▸ **Exercise description**:
First find the line with "Record shape_t := mk_shape" in the entries below, then set down exactly every line through the line with "(** ** The interfaces", that line included.

▸ **Given records**:
·····

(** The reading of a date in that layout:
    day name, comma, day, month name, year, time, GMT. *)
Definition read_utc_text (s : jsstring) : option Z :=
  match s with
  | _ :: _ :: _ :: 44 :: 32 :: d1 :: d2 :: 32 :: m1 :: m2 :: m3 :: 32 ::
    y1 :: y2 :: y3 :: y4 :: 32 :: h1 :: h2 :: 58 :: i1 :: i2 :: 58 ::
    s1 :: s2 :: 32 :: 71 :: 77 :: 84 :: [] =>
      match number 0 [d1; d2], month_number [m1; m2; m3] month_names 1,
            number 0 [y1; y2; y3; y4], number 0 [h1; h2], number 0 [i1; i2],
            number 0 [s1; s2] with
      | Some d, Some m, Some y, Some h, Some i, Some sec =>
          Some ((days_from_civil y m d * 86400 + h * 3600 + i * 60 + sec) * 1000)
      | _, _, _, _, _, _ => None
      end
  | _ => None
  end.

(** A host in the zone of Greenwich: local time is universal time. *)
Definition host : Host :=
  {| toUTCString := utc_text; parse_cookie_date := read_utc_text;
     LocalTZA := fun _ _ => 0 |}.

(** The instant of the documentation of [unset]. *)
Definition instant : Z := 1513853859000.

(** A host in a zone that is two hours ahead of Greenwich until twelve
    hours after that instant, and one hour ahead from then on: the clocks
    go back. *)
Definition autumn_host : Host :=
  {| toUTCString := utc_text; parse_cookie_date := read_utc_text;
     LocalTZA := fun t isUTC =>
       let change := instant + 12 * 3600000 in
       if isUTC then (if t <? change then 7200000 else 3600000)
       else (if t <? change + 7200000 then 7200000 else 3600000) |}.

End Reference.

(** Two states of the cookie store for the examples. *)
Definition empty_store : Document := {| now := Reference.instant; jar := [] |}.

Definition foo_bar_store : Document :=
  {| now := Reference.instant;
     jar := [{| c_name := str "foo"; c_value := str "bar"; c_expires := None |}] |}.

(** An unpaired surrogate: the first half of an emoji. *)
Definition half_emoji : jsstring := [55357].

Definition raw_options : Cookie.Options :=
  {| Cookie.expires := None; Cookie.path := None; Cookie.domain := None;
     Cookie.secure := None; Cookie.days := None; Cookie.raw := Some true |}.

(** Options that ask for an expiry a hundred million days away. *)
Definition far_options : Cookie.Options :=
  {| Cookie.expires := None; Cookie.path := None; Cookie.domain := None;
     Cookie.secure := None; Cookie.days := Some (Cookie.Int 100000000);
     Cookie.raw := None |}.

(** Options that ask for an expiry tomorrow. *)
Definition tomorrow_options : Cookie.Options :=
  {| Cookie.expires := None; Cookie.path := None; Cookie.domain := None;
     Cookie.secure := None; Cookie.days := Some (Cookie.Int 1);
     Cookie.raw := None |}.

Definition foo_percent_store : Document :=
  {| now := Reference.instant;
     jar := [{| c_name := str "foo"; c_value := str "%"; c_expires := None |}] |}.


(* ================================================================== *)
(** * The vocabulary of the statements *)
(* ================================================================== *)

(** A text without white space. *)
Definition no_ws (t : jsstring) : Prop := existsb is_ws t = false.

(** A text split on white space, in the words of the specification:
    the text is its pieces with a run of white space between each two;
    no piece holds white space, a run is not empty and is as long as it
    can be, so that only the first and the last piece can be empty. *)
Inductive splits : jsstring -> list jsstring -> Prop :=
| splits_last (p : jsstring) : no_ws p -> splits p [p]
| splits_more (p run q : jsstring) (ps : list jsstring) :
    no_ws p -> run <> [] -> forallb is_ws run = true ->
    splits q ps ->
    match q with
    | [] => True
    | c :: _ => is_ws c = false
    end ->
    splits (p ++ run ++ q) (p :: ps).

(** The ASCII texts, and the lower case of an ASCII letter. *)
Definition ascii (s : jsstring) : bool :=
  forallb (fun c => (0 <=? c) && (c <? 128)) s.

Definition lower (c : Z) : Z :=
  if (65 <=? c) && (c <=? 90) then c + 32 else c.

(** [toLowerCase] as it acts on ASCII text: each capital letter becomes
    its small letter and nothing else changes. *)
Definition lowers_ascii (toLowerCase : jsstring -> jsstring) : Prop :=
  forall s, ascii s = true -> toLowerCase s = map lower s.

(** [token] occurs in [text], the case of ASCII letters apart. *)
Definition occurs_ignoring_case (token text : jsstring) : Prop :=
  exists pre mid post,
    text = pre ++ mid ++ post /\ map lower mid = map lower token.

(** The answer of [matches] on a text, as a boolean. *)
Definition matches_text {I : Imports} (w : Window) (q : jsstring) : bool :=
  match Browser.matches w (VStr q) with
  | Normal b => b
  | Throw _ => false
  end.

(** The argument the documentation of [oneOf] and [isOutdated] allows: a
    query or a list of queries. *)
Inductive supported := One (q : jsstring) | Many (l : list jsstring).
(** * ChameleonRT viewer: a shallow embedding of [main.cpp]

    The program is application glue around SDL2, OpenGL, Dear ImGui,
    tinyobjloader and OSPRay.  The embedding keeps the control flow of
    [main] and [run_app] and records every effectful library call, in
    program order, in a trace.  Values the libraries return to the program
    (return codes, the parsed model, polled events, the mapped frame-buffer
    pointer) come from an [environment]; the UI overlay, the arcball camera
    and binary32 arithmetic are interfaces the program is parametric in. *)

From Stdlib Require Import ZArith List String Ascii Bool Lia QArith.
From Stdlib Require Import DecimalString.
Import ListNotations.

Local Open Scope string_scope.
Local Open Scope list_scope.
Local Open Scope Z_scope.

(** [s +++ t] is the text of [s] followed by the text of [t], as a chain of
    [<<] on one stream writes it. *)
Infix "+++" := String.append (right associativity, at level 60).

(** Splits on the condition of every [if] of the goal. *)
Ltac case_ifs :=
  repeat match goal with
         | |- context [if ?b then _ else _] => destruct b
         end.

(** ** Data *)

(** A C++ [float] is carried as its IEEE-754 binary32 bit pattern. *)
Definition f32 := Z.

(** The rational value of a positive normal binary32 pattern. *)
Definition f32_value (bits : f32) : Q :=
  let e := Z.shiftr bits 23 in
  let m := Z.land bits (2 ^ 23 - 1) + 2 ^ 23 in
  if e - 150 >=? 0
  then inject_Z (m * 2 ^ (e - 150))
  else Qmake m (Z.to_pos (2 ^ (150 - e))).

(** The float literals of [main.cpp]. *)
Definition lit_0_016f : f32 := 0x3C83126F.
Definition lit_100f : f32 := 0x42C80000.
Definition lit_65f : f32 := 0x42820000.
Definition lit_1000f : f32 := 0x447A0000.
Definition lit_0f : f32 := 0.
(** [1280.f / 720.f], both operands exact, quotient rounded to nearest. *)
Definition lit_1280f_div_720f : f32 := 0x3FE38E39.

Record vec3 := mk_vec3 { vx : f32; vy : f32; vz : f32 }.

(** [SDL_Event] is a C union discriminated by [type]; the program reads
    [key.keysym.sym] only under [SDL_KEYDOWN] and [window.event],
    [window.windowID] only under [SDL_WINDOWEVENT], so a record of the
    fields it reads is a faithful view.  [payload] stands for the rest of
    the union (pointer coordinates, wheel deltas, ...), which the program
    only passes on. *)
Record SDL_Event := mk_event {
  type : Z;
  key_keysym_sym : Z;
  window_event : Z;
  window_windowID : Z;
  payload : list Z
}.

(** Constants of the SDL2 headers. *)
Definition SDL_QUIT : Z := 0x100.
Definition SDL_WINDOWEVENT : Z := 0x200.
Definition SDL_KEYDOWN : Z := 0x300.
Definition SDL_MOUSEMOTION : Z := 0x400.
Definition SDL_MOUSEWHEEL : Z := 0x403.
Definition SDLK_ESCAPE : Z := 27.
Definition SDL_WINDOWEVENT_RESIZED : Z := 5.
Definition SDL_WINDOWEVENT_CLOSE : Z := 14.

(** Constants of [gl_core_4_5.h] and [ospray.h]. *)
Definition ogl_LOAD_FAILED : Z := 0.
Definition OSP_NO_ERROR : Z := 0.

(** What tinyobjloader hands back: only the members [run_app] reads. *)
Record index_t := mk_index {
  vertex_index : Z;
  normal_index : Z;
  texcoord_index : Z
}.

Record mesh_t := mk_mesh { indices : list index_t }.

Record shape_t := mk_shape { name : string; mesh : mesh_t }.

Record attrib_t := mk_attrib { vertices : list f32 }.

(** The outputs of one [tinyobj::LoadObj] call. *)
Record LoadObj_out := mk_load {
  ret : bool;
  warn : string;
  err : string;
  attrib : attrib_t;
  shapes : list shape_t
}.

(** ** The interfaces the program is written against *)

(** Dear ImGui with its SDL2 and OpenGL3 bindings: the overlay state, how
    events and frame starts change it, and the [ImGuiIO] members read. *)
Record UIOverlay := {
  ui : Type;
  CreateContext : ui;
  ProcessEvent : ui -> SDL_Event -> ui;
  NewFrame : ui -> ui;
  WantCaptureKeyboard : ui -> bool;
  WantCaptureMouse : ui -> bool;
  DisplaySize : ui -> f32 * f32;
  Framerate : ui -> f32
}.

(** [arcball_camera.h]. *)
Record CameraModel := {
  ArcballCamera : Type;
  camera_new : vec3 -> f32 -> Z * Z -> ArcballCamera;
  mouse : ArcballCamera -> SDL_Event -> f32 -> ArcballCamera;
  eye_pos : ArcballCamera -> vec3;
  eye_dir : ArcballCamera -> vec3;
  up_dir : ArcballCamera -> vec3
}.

·····

▸ **Response**:
Record shape_t := mk_shape { name : string; mesh : mesh_t }.

Record attrib_t := mk_attrib { vertices : list f32 }.

(** The outputs of one [tinyobj::LoadObj] call. *)
Record LoadObj_out := mk_load {
  ret : bool;
  warn : string;
  err : string;
  attrib : attrib_t;
  shapes : list shape_t
}.

(** ** The interfaces the program is written against *)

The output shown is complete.